East Palo Alto faces pressure to crack down on questionable housing add-ons
The Bay Area real estate boom that triggered new demand for housing in East Palo Alto has also escalated community tension over garage conversions, backyard dwellings and home add-ons.
An increase in complaints over parking, noise and other issues tied to these “secondary dwelling units” – sometimes the only option for low-income residents — has prompted the City Council to take notice. The council held a special study session last week and will consider possible solutions within four to six months.
Parking is an ongoing source of squabbles. Robert Jones, the director of EPA CAN DO, a community development organization focused on affordable housing, pointed out the obvious: cars often come with people. Secondary dwellings have led to vehicles spilling over from parking spots to sidewalks, he said. ”Now, [children] have to walk on the streets … so it becomes unsafe.”
City officials say they are even more concerned about units that fail to meet building and fire codes. These range from garage conversions without proper plumbing to rented tool sheds lacking electricity and insulation.
“On the one hand, there is the community and human need for housing, which in this area is ruthless,” East Palo Alto Mayor Ruben Abrica said. “The other frame is the responsibility we have as a government to make sure that codes are not being violated.”
According to city officials, the median house price is $450,000 and median rents for a one-bedroom apartment exceed $2,000. Those prices are out of reach for a number of residents in East Palo Alto, where median income is barely above $50,000 a year.
Abrica emphasized that the city wants to get people to comply with housing regulations, not to displace them. “To me, what does that do? That creates more homelessness,” he said.
Health and safety inspections generally are triggered by complaints. Based on a single complaint, a dwelling can be inspected when ”the house down the street could be 10 times worse, but nobody complains about them,” said the Rev. Lawrence C. Goode of Saint Francis of Assisi Church. Goode called on the city to add inspectors to more effectively determine whether secondary dwelling units are safe.
Angel Santuario, a community leader for Peninsula Interfaith Action, believes the majority of complaints fall under the category of personal animosity. “That’s where it gets really ugly,” Santuario said. “Most of the reports that are made are because people are upset for some reason with their neighbor or their landlord. It’s not really based on the safety of the unit. It’s more like I don’t like this neighbor, so I’m going to tell on him.”
Angelica Rubio, an East Palo Alto resident, lived in a friend’s garage conversion between 2008 and 2010. She said efforts should be focused on providing additional affordable housing and on making secondary dwelling units comply with city codes.
Rubio, who no longer lives there, described the converted garage as the cheapest place she could find for the space available.
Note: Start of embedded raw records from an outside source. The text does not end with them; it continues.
(** [commission.student.name], a [TypeError] when the student is [null]. *)
Definition student_name (c : commission) : jsres string :=
  match c_student c with
  | Some s => Ret (r_name s)
  | None => Throw (TypeError "commission.student.name")
  end.

Section PayAll.
(** [Number.prototype.toLocaleString] of the browser's locale. *)
Variable toLocaleString : Z → string.

(** The loop of lines 1558-1581: [totalAmount += commission.amount] comes
    before the request, whatever its answer; an [ok] answer records the
    commission; a rejected request or a missing student leaves the loop
    by an exception. *)
Fixpoint pay_loop (authToken : option string) (today : string) (commissions : list commission)
    (totalAmount : Z) (paidCommissions : list paid_entry) : prog (Z * list paid_entry) :=
  match commissions with
  | [] => mret (totalAmount, paidCommissions)
  | c :: cs =>
      let totalAmount' := (totalAmount + c_amount c)%Z in
      response ← p_fetch (pay_single_request authToken (c_id c) today);
      if resp_ok response then
        name ← p_lift (student_name c);
        pay_loop authToken today cs totalAmount' (paidCommissions ++ [mkPaidEntry name (c_amount c) (c_month c)])
      else pay_loop authToken today cs totalAmount' paidCommissions
  end.

Definition pay_all_alert (n : nat) (totalAmount : Z) : string :=
  "تم دفع " +:+ pretty n +:+ " عمولة بإجمالي " +:+ toLocaleString totalAmount +:+ " د.ج".

Definition pay_all_failed_alert : string := "حدث خطأ أثناء دفع العمولات".
Definition pay_all_confirm : string := "هل تريد بالتأكيد دفع جميع عمولات هذا الأستاذ لهذه الحصة؟".
Definition pay_all_none_alert : string := "لا توجد عمولات معلقة لهذا الأستاذ في هذه الحصة".

(** [payAllTeacherCommissions(teacherId, classId)] (lines 1533-1593).
    [TeacherCommission] is the global of that name: [Some find] where
    [find teacherId classId] is what [TeacherCommission.find({ teacher,
    class, status: 'pending' }).populate(..)] resolves to, and [None]
    where no such global exists, which makes the call throw a
    [ReferenceError]. *)
Definition payAllTeacherCommissions (TeacherCommission : option (string → string → list commission))
    (authToken : option string) (now : string) (confirmed : bool) (teacherId classId : string) : prog unit :=
  ok ← p_confirm pay_all_confirm confirmed;
  if negb ok then mret () else
  showLoading ;;
  p_try
    (commissions ← p_lift (match TeacherCommission with
                           | Some find => Ret (find teacherId classId)
                           | None => Throw (ReferenceError "TeacherCommission")
                           end);
     if decide (length commissions = 0) then
       p_alert pay_all_none_alert ;; hideLoading
     else
       '(totalAmount, paidCommissions) ← pay_loop authToken (split_T_0 now) commissions 0 [];
       p_alert (pay_all_alert (length paidCommissions) totalAmount) ;;
       p_load LoadTeacherCommissions ;;
       p_load LoadDashboardData)
    (λ _, p_alert pay_all_failed_alert)
    hideLoading.
End PayAll.
(** An accepted login whose answer has no [user] stores the
    token and the text ["undefined"] as the user, switches to the
    application screen, then fails in [showApp]: the user is told the
    server could not be reached, the initial data is never loaded, and
    every later load of the page stops in [initApp] with a
    [SyntaxError]. *)
Theorem login_without_user username password s net net' r data :
  net (login_request username password) = Fulfilled r → resp_ok r = true → rbody r = Some data →
  data ≠ JNull → jget "user" data = None → truthy (js_template (jget "token" data)) = true →
  let s1 := (handleLogin username password s net).1.2 in
  alerts_of (handleLogin username password s net).1.1 = [login_failed_alert] ∧
  Forall (λ e, ∀ l, e ≠ ELoad l) (handleLogin username password s net).1.1 ∧
  shown s1 = Some AppScreen ∧ ls_user (store s1) = Some None ∧
  (restoreSession (fresh_session (store s1)) net').2 = Throw (SyntaxError "JSON.parse").
Proof.
  intros Hnet Hok Hbody Hd Huser Htok.
  assert (handleLogin username password s net =
          ([ELoading true; EFetch (login_request username password); EAlert login_failed_alert;
            ELoading false],
           set_shown AppScreen (set_login (js_template (jget "token" data)) None s),
           Ret tt)) as Hrun.
  { unfold handleLogin. repeat (rewrite srun_bind; cbn -[showApp js_get]).
    rewrite Hnet. cbn -[showApp js_get]. unfold p_json, await_json. rewrite Hbody, Hok.
    repeat (rewrite srun_bind; cbn -[showApp js_get]). rewrite js_get_obj by exact Hd.
    repeat (rewrite srun_bind; cbn -[showApp]). rewrite Huser.
    rewrite showApp_no_user by (by left). done. }
  rewrite Hrun. split; [done|]. split; [repeat constructor; discriminate|].
  split; [done|]. split; [done|].
  unfold restoreSession. rewrite srun_bind. cbn. by rewrite Htok.
Qed.

(** ** Concrete runs *)

Definition ex_user : jval :=
  JObj [("fullName", JStr "Amina B."); ("username", JStr "amina"); ("role", JStr "teacher")].

Definition ex_login_body : jval := JObj [("token", JStr "eyJhbGciOi"); ("user", ex_user)].

Definition ex_net_login : network := λ _, Fulfilled (mkResponse 200 (Some ex_login_body)).

Definition ex_session : session := fresh_session (mkStorage None None None).

(** The scenario of the specification: a teacher logs in; the header
    shows the role "أستاذ", and so does the page after a reload. *)
Example login_teacher_scenario :
  userRoleText (handleLogin "amina" "secret" ex_session ex_net_login).1.2 = Some "أستاذ" ∧
  userRoleText (restoreSession (fresh_session (store (handleLogin "amina" "secret" ex_session ex_net_login).1.2))
                  ex_net_login).1.2 = Some "أستاذ".
Proof. split; vm_compute; reflexivity. Qed.

Lemma login_then_reload_witness :
  ex_net_login (login_request "amina" "secret") = Fulfilled (mkResponse 200 (Some ex_login_body)) ∧
  resp_ok (mkResponse 200 (Some ex_login_body)) = true ∧
  rbody (mkResponse 200 (Some ex_login_body)) = Some ex_login_body ∧
  jget "user" ex_login_body = Some ex_user ∧ ex_user ≠ JNull ∧
  js_template (jget "token" ex_login_body) ≠ "" ∧
  let s1 := (handleLogin "amina" "secret" ex_session ex_net_login).1.2 in
  let s2 := (restoreSession (fresh_session (store s1)) ex_net_login).1.2 in
  (handleLogin "amina" "secret" ex_session ex_net_login).2 = Ret tt ∧
  authToken s1 = Some (js_template (jget "token" ex_login_body)) ∧ currentUser s1 = Some ex_user ∧
  shown s1 = Some AppScreen ∧
  authToken s2 = authToken s1 ∧ currentUser s2 = currentUser s1 ∧ shown s2 = Some AppScreen ∧
  userNameText s2 = userNameText s1 ∧ userRoleText s2 = userRoleText s1.
Proof.
  assert (ex_net_login (login_request "amina" "secret") = Fulfilled (mkResponse 200 (Some ex_login_body)))
    as H1 by reflexivity.
  assert (resp_ok (mkResponse 200 (Some ex_login_body)) = true) as H2 by reflexivity.
  assert (rbody (mkResponse 200 (Some ex_login_body)) = Some ex_login_body) as H3 by reflexivity.
  assert (jget "user" ex_login_body = Some ex_user) as H4 by reflexivity.
  assert (ex_user ≠ JNull) as H5 by discriminate.
  assert (js_template (jget "token" ex_login_body) ≠ "") as H6 by discriminate.
  do 6 (split; [assumption|]).
  exact (login_then_reload "amina" "secret" ex_session ex_net_login ex_net_login _ _ _ H1 H2 H3 H4 H5 H6).
Defined.
(** ** The teachers pager *)

(** What the user does in the teachers section: a pager button, the
    clear button, or a change of the filter inputs. *)
Inductive teachers_event : Type :=
| TChange (direction : string)
| TClear
| TEdit (f : teacher_filters).

Definition teachers_step (ev : teachers_event) : sprog teachers_listing unit :=
  match ev with
  | TChange d => changeTeachersPage d
  | TClear => clearTeacherFilters
  | TEdit f => s_modify (λ st, mkTeachersListing (currentTeachersPage st) (totalTeachersPages st)
                                                  (teachersPerPage st) f)
  end.

Inductive teachers_reachable (f0 : teacher_filters) : teachers_listing → Prop :=
| t_init : teachers_reachable f0 (initial_teachers f0)
| t_step st ev net : teachers_reachable f0 st → teachers_reachable f0 (teachers_step ev st net).1.2.

Lemma change_page_first_of_one d : change_page d 1 (JNum 1) = None.
Proof. unfold change_page. by destruct (d === "next"), (d === "prev"). Qed.

(** The teachers pager never moves: in every state the
    section reaches, the page is 1 of 1, and a click on either pager
    button does nothing (no state change, no reload). *)
Theorem teachers_pager_inert f0 st :
  teachers_reachable f0 st →
  currentTeachersPage st = 1%Z ∧ totalTeachersPages st = JNum 1 ∧
  ∀ d net, changeTeachersPage d st net = ([], st, Ret tt).
Proof.
  assert (∀ st : teachers_listing, currentTeachersPage st = 1%Z → totalTeachersPages st = JNum 1 →
          ∀ d net, changeTeachersPage d st net = ([], st, Ret tt)) as Hinert.
  { intros [p t n f] Hp Ht d net. simpl in *. subst. unfold changeTeachersPage. rewrite srun_bind.
    simpl. by rewrite change_page_first_of_one. }
  induction 1 as [|st ev net _ (Hp & Ht & _)]; [by split_and!; [..|apply Hinert]|].
  assert (currentTeachersPage (teachers_step ev st net).1.2 = 1%Z ∧
          totalTeachersPages (teachers_step ev st net).1.2 = JNum 1) as [Hp' Ht'].
  { destruct ev as [d| |f]; [|done|done]. unfold teachers_step. by rewrite Hinert. }
  split_and!; [done|done|]. by apply Hinert.
Qed.

(** [clearTeacherFilters] resets the page and three of
    the filters but keeps the class filter: the reload it starts still
    asks for that class only. *)
Theorem clearTeacherFilters_keeps_class authToken st net :
  let r := clearTeacherFilters st net in
  let c := teacherClassFilter (teacherFilters st) in
  r.1.1 = [ELoad LoadTeacherCommissions] ∧ currentTeachersPage r.1.2 = 1%Z ∧ r.2 = Ret tt ∧
  teachers_request authToken r.1.2 =
    api_get authToken ("/accounting/teacher-commissions-by-class" +:+
                       (if truthy c then "?class=" +:+ c else "")).
Proof.
  simpl. split_and!; [done..|]. unfold teachers_request, teachers_params, push_filters. simpl.
  unfold push_if. simpl. by destruct (truthy _).
Qed.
For $400 a month, she had a studio-size bedroom equipped with a bathroom and kitchen. The same unit now goes for between $600 and $700 a month, she said.
Both Jones and Santuario said that while some secondary dwelling units are legal, others present unsafe living conditions. In many cases, occupants are too frightened to complain due to fear of eviction or the prospect of having to spend thousands of dollars to bring the units up to standards, according to Santuario.
“We have meetings and most people don’t put down their address,” Santuario said.
Abrica, the mayor, cautioned that the city is in the early stages of gathering information and deciding how to proceed. “At some point the staff will summarize the main points that come up and present some options,” he said. “Then the council will weigh in … that may involve changing codes that we can change.”
The strategy inevitably will take into account the growing housing pressures in the Bay Area, including the new Facebook campus in east Menlo Park and its potential to drive up property values nearby.
“In the bigger picture, because of the economic forces, working-class and moderate-income communities are going through the same thing we are going through across this country,” Abrica said. “We are not an island. We’re interconnected with this whole region and we end up suffering the consequences. And this is one of them.”